La Dama que cambió todo
En 1918, en plena Guerra Mundial, se registró la segunda epidemia de gripe más mortal en la historia de la humanidad: la Dama Española. Sólo superada por la Peste negra de la Edad Media, causó la muerte de 50 millones de personas en menos de un año.
Debido a la pandemia, “el higienismo arreció en todo el mundo”, cuenta Sierra en su tesis. Colombia no fue la excepción. De acuerdo con la antropóloga, el Paseo Bolívar fue el lugar más afectado por la gripe en Bogotá. La Dama Española fue la razón perfecta para acabar con el enclave obrero, un plan que aprobó el Concejo de la ciudad en 1925 bajo el nombre de «saneamiento del Paseo Bolívar».

En 1937 el entonces alcalde de la ciudad, Jorge Eliecer Gaitán, impulsó el proyecto. Los habitantes fueron desalojados y llevados a los barrios Centenario y Primero de Mayo. Entretanto, el río San Francisco ya había sido canalizado y sepultado bajo la avenida Jimenez y se había convertido en el receptor de las aguas residuales de los barrios Primavera, Jazmín, Galán, San Rafael y Pradera. Dejó de ser el centro de la vida urbana y se convirtió en una cloaca.

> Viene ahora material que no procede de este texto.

(** * wewe-rss: the synchronisation orchestrator of [TrpcService]

    A shallow embedding of [apps/server/src/trpc/trpc.service.ts]:
    credential selection and the daily quarantine ledger, the page
    fetcher with its retry, the per-feed refresher, the history crawler
    and the multi-round bulk refresh.

    - The service object and the module-level [blockedAccountsMap] are one
      record, [World]; the Prisma tables are fields of it.
    - Code that can throw lives in the monad [M]: a state transformer
      over [World] whose result is [Return a] or [Throw e].  A thrown
      exception keeps the writes made before it, as in JavaScript.
    - What the process cannot decide (the upstream's answers,
      [Math.random], the clock, the calendar day, a failing database
      call) is read from an oracle [Env], indexed by a counter [tick]
      that advances at every consultation.
    - [getHistoryMpArticles] is an [async] function that other calls can
      interleave with at its [await]s; it is a machine whose states are
      its suspension points. *)

From Stdlib Require Import ZArith String List Bool Lia.
From stdpp Require Import base gmap strings list.

Local Open Scope string_scope.
Local Open Scope Z_scope.

(** ** Data *)

(** [@server/constants] is imported but is not part of the sources at
    hand: [statusMap] and [defaultCount] are parameters of the
    development. *)
Record StatusMap := {
  INVALID : Z;
  ENABLE : Z;
  DISABLE : Z;
}.

(** A row of [prisma.account]. *)
Record Account := {
  account_id : string;
  account_token : string;
  account_status : Z;
}.

(** A row of [prisma.feed]. *)
Record Feed := {
  feed_id : string;
  feed_syncTime : Z;
  feed_hasHistory : Z;
  feed_status : Z;
}.

(** A row of [prisma.article]. *)
Record Article := {
  article_id : string;
  article_mpId : string;
  article_picUrl : string;
  article_publishTime : Z;
  article_title : string;
}.

(** One element of the upstream's answer to
    [/api/v2/platform/mps/:mpId/articles]. *)
Record ArticleItem := {
  item_id : string;
  item_title : string;
  item_picUrl : string;
  item_publishTime : Z;
}.

(** [RefreshArticlesResult]. *)
Record RefreshArticlesResult := {
  message : string;
  successCount : Z;
  errorCount : Z;
  failedFeeds : list string;
  hasHistory : option Z;
  articlesCount : Z;
}.

(** [Omit<RefreshArticlesResult, 'articlesCount'>]. *)
Record RefreshAllResult := {
  all_message : string;
  all_successCount : Z;
  all_errorCount : Z;
  all_failedFeeds : list string;
}.

(** [inProgressHistoryMp]. *)
Record HistoryMp := {
  id : string;
  page : Z;
}.

(** The answer of the upstream to one GET: the data, or a failure whose
    [errMsg] is [error.response?.data?.message || ''] . *)
Inductive HttpResponse :=
| HttpOk (data : list ArticleItem)
| HttpFail (errMsg : string).

(** What can be thrown. *)
Inductive Error :=
| NoAvailableAccount            (* new Error('暂无可用账号!') *)
| RequestRejected (errMsg : string)  (* the axios error, re-rejected *)
| RecordNotFound                (* update / findFirstOrThrow on no row *)
| DatabaseFailure.              (* any other failure of a Prisma call *)

(** ** The environment *)

Record Env := {
  database_type : string;             (* configService 'database'.type *)
  updateDelayTime : Z;                (* configService 'feed' *)
  http_get : nat -> string -> Z -> Account -> HttpResponse;
  Math_random : nat -> nat;
  Date_now : nat -> Z;                (* milliseconds *)
  today_date : nat -> string;         (* dayjs.tz(...).format('YYYY-MM-DD') *)
  db_fault : nat -> bool;             (* the Prisma call at this tick fails *)
}.

(** ** The store *)

Record World := {
  accounts : list Account;
  feeds : list Feed;
  articles : gmap string Article;
  blockedAccountsMap : gmap string (list string);
  inProgressHistoryMp : HistoryMp;
  isRefreshAllMpArticlesRunning : bool;
  tick : nat;
}.

Definition set_accounts (v : list Account) (w : World) : World :=
  {| accounts := v; feeds := feeds w; articles := articles w;
     blockedAccountsMap := blockedAccountsMap w;
     inProgressHistoryMp := inProgressHistoryMp w;
     isRefreshAllMpArticlesRunning := isRefreshAllMpArticlesRunning w;
     tick := tick w |}.

Definition set_feeds (v : list Feed) (w : World) : World :=
  {| accounts := accounts w; feeds := v; articles := articles w;
     blockedAccountsMap := blockedAccountsMap w;
     inProgressHistoryMp := inProgressHistoryMp w;
     isRefreshAllMpArticlesRunning := isRefreshAllMpArticlesRunning w;
     tick := tick w |}.

Definition set_articles (v : gmap string Article) (w : World) : World :=
  {| accounts := accounts w; feeds := feeds w; articles := v;
     blockedAccountsMap := blockedAccountsMap w;
     inProgressHistoryMp := inProgressHistoryMp w;
     isRefreshAllMpArticlesRunning := isRefreshAllMpArticlesRunning w;
     tick := tick w |}.

Definition set_blockedAccountsMap (v : gmap string (list string)) (w : World) : World :=
  {| accounts := accounts w; feeds := feeds w; articles := articles w;
     blockedAccountsMap := v;
     inProgressHistoryMp := inProgressHistoryMp w;
     isRefreshAllMpArticlesRunning := isRefreshAllMpArticlesRunning w;
     tick := tick w |}.

Definition set_inProgressHistoryMp (v : HistoryMp) (w : World) : World :=
  {| accounts := accounts w; feeds := feeds w; articles := articles w;
     blockedAccountsMap := blockedAccountsMap w;
     inProgressHistoryMp := v;
     isRefreshAllMpArticlesRunning := isRefreshAllMpArticlesRunning w;
     tick := tick w |}.

Definition set_isRefreshAllMpArticlesRunning (v : bool) (w : World) : World :=
  {| accounts := accounts w; feeds := feeds w; articles := articles w;
     blockedAccountsMap := blockedAccountsMap w;
     inProgressHistoryMp := inProgressHistoryMp w;
     isRefreshAllMpArticlesRunning := v;
     tick := tick w |}.

Definition set_tick (v : nat) (w : World) : World :=
  {| accounts := accounts w; feeds := feeds w; articles := articles w;
     blockedAccountsMap := blockedAccountsMap w;
     inProgressHistoryMp := inProgressHistoryMp w;
     isRefreshAllMpArticlesRunning := isRefreshAllMpArticlesRunning w;
     tick := v |}.

(** ** The monad *)

Inductive Outcome (A : Type) :=
| Return (a : A)
| Throw (e : Error).
Arguments Return {A} a.
Arguments Throw {A} e.

Definition M (A : Type) : Type := World -> Outcome A * World.

Definition ret {A} (a : A) : M A := fun w => (Return a, w).

Definition throw {A} (e : Error) : M A := fun w => (Throw e, w).

Definition bind {A B} (m : M A) (f : A -> M B) : M B :=
  fun w =>
    match m w with
    | (Return a, w') => f a w'
    | (Throw e, w') => (Throw e, w')
    end.

(** [try { m } catch (e) { h e }]. *)
Definition try_catch {A} (m : M A) (h : Error -> M A) : M A :=
  fun w =>
    match m w with
    | (Return a, w') => (Return a, w')
    | (Throw e, w') => h e w'
    end.

(** [try { m } finally { f }], for a [finally] block that only assigns. *)
Definition try_finally {A} (m : M A) (f : World -> World) : M A :=
  fun w => let '(o, w') := m w in (o, f w').

Definition gets {A} (f : World -> A) : M A := fun w => (Return (f w), w).

Definition modify (f : World -> World) : M unit := fun w => (Return tt, f w).

Notation "'let*' x ':=' m 'in' k" := (bind m (fun x => k))
  (at level 10, x name, m at level 100, k at level 200,
   format "'[v' 'let*'  x  ':='  m  'in' '/' k ']'").
Notation "'do*' m 'in' k" := (bind m (fun _ => k))
  (at level 10, m at level 100, k at level 200,
   format "'[v' 'do*'  m  'in' '/' k ']'").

“Esta ciudad ha tenido una gran ruptura. Estas comunidades eran un socio ecosistemas, es decir, eran sociedades que entendían el valor de los ecosistemas y se construían alrededor de ellos”, dice Sierra. La antropóloga no es optimista: para ella, Bogotá seguirá siendo ambientalmente insostenible si sigue moviéndose con la lógica ciega que la trajo a este punto.